(Saved entries)

· · · · ·

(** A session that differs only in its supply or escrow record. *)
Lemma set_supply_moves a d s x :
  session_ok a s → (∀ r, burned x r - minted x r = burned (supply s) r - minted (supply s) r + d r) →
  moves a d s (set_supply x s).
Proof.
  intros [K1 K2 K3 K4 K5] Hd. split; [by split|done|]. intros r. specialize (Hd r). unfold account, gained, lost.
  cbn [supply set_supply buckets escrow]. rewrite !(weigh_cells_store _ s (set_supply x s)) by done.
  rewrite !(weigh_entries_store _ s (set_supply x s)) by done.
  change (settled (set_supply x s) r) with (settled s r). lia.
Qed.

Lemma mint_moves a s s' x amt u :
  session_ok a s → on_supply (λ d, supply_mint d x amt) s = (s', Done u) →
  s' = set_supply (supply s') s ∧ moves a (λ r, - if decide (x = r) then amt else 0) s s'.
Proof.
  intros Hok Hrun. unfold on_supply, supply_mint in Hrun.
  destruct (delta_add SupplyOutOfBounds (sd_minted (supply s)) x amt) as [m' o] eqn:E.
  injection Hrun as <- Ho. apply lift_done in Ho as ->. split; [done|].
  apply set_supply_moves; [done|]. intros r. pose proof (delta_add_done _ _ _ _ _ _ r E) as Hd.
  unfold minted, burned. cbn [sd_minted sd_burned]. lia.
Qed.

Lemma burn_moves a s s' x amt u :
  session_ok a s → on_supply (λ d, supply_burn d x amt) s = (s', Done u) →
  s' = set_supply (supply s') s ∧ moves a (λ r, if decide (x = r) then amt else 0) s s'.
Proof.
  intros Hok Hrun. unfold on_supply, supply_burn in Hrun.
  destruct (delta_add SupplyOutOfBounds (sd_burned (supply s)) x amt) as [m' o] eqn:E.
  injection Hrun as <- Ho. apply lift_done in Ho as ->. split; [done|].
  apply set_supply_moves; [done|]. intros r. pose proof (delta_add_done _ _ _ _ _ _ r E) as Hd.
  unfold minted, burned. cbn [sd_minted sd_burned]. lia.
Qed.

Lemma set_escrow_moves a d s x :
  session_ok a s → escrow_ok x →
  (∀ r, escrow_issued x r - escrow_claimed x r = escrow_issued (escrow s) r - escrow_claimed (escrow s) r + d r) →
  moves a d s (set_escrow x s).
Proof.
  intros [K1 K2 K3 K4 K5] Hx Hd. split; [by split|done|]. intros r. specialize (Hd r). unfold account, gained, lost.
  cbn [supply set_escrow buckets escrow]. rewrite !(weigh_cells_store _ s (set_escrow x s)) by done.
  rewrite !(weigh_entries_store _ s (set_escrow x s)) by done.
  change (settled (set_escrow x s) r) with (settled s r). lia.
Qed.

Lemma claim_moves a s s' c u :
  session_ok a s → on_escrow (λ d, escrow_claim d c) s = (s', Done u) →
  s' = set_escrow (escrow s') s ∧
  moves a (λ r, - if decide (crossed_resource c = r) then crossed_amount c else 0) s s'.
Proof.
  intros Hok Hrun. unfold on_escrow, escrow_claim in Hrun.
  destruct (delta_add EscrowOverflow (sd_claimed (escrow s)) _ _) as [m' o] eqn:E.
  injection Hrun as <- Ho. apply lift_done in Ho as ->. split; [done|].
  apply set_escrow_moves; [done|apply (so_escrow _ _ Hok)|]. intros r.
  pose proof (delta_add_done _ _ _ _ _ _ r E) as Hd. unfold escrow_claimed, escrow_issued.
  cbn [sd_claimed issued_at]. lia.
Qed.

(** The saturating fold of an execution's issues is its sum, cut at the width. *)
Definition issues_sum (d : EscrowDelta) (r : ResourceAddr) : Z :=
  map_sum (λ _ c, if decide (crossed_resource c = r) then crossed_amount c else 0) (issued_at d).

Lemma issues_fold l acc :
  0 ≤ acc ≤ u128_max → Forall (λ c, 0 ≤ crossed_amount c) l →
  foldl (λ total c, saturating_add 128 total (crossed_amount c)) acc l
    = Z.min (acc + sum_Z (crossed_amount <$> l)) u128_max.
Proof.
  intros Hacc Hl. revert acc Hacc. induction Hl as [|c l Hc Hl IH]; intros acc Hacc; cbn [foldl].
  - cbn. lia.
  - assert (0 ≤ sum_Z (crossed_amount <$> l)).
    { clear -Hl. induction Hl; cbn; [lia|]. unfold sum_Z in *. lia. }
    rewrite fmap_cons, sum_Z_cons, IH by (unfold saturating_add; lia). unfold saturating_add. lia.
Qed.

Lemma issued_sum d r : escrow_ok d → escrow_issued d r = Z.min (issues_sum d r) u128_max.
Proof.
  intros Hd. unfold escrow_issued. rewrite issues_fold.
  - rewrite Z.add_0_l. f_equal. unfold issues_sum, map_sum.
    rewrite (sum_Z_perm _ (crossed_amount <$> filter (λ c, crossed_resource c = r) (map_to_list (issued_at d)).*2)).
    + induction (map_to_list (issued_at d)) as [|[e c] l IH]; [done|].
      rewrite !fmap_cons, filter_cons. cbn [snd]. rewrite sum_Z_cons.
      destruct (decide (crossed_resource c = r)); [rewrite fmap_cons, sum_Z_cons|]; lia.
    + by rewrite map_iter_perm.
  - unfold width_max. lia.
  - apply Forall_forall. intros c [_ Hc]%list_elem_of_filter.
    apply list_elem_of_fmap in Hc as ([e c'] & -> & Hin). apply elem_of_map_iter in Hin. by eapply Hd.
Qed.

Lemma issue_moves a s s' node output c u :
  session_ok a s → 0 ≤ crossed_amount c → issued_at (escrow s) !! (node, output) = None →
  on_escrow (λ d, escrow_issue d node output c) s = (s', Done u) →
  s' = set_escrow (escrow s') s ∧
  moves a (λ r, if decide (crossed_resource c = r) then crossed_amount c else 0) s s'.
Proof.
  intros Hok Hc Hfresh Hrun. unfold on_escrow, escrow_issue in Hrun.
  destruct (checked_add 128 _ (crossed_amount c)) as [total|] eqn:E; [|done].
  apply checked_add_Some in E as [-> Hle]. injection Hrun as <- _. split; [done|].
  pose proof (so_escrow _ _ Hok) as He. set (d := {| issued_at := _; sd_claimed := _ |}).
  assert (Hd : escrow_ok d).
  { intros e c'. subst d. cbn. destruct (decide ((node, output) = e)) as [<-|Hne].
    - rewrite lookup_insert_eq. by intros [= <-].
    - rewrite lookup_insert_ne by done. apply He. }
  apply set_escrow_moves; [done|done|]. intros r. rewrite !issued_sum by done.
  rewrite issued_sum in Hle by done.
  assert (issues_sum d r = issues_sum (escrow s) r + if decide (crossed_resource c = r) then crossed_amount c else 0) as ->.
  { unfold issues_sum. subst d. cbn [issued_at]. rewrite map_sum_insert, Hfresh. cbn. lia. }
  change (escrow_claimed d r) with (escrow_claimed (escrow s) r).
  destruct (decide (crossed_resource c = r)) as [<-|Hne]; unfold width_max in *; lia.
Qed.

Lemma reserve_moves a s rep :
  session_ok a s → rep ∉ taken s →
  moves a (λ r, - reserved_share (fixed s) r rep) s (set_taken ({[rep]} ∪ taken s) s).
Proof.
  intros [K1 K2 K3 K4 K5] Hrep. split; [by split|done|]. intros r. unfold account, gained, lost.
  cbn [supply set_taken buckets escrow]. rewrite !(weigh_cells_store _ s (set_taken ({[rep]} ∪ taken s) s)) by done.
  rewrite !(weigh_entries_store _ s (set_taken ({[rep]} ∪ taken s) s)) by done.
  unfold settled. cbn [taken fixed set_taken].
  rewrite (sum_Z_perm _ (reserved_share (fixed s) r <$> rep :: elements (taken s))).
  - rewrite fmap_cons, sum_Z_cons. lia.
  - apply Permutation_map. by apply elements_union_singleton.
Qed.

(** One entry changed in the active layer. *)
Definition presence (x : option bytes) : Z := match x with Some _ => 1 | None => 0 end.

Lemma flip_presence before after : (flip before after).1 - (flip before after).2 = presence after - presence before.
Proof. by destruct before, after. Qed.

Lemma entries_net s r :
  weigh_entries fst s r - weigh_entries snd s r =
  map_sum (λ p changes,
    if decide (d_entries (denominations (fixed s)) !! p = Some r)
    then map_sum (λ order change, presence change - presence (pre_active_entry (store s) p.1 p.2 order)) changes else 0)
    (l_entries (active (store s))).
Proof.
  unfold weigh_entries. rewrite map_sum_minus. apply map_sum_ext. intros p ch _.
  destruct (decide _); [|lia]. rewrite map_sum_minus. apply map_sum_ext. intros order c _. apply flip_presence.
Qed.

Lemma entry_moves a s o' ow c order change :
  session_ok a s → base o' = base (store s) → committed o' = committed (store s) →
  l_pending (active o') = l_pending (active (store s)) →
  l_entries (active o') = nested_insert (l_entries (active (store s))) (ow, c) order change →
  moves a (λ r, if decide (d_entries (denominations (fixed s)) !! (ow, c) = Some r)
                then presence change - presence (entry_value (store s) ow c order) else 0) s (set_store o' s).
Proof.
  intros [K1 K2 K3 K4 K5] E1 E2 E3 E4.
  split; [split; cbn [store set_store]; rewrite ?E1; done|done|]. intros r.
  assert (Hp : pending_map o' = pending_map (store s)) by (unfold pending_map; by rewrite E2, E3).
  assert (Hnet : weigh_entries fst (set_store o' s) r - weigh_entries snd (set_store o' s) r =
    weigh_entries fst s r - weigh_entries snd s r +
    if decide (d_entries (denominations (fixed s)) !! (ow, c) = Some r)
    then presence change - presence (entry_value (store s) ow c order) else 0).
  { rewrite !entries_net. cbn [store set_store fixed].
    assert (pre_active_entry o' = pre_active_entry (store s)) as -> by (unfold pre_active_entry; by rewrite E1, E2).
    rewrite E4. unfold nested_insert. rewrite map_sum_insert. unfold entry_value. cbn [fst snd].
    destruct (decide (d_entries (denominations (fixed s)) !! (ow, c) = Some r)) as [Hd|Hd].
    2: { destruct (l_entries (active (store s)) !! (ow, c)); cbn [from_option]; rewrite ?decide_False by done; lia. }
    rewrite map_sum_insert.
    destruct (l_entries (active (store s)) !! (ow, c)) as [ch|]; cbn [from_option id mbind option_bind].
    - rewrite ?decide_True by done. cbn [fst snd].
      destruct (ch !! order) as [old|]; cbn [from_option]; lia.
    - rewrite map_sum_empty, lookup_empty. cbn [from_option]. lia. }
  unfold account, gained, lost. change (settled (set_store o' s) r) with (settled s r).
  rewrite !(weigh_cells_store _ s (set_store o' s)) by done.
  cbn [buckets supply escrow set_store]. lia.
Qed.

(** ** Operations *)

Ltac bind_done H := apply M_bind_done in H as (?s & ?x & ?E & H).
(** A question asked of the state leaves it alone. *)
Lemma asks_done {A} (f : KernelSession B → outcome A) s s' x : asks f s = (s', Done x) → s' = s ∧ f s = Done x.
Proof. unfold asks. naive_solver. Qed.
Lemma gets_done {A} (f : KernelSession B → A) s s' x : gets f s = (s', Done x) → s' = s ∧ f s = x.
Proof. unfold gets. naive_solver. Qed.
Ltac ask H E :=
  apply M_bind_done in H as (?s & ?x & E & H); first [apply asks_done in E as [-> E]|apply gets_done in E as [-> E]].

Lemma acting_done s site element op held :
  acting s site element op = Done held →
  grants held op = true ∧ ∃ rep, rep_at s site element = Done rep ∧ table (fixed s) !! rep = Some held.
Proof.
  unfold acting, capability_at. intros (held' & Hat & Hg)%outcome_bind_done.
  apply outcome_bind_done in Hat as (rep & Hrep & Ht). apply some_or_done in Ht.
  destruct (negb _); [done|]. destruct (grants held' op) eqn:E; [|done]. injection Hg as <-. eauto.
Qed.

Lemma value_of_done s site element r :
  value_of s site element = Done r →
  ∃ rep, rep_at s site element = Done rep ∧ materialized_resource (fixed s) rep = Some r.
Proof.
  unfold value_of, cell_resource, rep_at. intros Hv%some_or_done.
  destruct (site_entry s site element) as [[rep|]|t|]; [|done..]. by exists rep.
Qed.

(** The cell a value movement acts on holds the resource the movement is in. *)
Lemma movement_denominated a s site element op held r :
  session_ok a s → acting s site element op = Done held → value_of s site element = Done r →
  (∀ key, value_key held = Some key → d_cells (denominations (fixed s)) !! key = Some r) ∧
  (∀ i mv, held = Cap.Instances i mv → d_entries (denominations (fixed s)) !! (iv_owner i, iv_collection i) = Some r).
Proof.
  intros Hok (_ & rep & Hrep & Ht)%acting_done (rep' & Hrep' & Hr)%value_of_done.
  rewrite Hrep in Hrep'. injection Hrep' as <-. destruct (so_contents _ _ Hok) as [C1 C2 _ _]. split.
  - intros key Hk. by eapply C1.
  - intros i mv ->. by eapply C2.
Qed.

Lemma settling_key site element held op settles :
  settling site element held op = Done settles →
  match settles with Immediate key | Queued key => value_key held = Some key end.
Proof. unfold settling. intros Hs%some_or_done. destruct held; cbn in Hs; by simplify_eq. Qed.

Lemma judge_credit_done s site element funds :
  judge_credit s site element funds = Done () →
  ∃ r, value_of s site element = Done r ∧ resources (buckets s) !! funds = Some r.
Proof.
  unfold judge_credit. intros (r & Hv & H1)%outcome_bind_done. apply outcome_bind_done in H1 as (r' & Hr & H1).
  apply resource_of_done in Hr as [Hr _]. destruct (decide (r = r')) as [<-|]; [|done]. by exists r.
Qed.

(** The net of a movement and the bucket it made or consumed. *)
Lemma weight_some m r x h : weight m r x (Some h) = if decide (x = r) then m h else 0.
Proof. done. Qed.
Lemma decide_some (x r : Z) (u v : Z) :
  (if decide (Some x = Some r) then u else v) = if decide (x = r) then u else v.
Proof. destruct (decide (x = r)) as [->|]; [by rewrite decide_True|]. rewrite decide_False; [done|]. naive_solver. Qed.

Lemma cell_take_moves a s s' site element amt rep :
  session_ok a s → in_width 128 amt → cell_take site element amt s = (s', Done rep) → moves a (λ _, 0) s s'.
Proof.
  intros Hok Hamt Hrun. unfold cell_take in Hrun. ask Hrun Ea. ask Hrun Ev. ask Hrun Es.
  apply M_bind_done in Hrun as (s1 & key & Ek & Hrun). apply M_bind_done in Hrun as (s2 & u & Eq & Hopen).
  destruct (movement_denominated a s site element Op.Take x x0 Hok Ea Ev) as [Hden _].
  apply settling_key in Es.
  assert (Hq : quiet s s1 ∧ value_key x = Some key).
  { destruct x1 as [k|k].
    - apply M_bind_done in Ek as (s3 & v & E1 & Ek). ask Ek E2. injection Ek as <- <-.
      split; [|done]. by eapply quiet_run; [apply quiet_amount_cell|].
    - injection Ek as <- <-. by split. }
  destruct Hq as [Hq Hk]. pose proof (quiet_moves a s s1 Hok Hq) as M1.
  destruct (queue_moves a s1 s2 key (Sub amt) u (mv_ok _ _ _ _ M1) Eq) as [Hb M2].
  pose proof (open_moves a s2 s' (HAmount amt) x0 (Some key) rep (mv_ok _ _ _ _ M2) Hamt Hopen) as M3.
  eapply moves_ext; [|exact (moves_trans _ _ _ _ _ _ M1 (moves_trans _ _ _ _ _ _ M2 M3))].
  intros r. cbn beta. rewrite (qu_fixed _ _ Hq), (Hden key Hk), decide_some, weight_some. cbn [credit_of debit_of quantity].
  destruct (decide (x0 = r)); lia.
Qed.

· · · · ·

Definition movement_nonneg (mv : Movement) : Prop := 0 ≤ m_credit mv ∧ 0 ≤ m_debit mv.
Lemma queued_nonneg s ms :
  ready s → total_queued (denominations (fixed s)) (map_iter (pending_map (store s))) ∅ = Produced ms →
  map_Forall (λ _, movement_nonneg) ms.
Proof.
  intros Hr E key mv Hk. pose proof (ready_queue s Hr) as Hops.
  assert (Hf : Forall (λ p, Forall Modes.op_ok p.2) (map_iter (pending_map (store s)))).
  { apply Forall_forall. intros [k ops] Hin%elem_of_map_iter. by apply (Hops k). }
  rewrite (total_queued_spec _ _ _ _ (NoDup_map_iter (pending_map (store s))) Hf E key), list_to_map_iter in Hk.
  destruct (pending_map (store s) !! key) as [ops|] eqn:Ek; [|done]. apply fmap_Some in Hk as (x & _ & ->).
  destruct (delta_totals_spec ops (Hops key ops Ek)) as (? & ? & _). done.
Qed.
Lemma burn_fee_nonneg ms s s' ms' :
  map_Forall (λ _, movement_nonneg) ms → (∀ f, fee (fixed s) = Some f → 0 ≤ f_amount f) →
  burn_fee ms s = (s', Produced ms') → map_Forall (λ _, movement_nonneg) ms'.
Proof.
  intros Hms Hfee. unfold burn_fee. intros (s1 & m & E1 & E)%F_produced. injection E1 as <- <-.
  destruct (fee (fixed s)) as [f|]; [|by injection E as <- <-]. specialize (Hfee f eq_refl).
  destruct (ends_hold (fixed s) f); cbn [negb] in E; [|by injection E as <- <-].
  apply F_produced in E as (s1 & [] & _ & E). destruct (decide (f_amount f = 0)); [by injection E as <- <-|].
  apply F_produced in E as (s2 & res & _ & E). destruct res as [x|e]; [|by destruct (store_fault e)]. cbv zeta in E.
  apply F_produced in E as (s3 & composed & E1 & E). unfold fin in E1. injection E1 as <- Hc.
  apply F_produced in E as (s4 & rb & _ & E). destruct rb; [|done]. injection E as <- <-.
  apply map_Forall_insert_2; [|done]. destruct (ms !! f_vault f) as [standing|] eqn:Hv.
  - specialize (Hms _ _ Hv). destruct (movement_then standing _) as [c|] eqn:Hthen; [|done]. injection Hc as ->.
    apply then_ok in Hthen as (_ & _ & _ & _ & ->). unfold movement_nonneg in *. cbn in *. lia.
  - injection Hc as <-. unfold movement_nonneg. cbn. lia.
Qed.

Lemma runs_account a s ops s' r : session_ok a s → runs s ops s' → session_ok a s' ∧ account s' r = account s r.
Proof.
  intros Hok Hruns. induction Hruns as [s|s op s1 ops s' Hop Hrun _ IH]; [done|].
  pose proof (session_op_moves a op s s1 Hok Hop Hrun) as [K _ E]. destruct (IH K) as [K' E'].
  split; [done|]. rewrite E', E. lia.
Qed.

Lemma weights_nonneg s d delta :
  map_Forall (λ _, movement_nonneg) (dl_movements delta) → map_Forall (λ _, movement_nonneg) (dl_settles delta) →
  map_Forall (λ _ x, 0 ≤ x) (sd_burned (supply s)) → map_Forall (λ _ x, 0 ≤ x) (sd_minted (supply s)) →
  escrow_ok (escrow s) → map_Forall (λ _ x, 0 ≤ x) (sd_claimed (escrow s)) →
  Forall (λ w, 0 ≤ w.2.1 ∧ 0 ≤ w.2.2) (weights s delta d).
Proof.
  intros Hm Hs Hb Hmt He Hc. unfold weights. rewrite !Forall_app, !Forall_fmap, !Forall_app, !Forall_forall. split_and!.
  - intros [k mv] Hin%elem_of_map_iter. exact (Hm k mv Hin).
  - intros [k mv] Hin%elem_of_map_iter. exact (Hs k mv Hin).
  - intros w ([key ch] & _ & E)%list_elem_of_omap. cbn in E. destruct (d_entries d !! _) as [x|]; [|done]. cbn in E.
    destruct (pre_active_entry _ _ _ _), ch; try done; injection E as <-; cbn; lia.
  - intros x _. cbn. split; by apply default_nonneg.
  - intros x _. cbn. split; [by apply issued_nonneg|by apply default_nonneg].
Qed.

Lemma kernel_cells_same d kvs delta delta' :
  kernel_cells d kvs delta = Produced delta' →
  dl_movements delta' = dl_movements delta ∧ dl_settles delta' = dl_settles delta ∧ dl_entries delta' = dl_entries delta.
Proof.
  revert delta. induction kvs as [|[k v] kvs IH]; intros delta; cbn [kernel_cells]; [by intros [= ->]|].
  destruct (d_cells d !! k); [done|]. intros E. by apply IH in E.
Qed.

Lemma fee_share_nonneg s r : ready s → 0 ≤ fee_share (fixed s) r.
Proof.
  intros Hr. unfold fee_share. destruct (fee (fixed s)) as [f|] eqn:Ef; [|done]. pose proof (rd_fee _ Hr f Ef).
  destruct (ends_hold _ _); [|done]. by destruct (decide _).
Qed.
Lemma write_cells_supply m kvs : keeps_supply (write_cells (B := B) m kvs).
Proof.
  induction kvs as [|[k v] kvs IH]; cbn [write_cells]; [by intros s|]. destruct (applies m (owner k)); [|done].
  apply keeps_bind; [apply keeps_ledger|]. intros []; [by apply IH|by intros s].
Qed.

· · · · ·

## Description of the task
Go to the line with "destruct (checked_add 128" in the entries above and repeat every line from there through the line with "unfold issues_sum. subst", exactly and with no other text.

## Written response
  destruct (checked_add 128 _ (crossed_amount c)) as [total|] eqn:E; [|done].
  apply checked_add_Some in E as [-> Hle]. injection Hrun as <- _. split; [done|].
  pose proof (so_escrow _ _ Hok) as He. set (d := {| issued_at := _; sd_claimed := _ |}).
  assert (Hd : escrow_ok d).
  { intros e c'. subst d. cbn. destruct (decide ((node, output) = e)) as [<-|Hne].
    - rewrite lookup_insert_eq. by intros [= <-].
    - rewrite lookup_insert_ne by done. apply He. }
  apply set_escrow_moves; [done|done|]. intros r. rewrite !issued_sum by done.
  rewrite issued_sum in Hle by done.
  assert (issues_sum d r = issues_sum (escrow s) r + if decide (crossed_resource c = r) then crossed_amount c else 0) as ->.
  { unfold issues_sum. subst d. cbn [issued_at]. rewrite map_sum_insert, Hfresh. cbn. lia. }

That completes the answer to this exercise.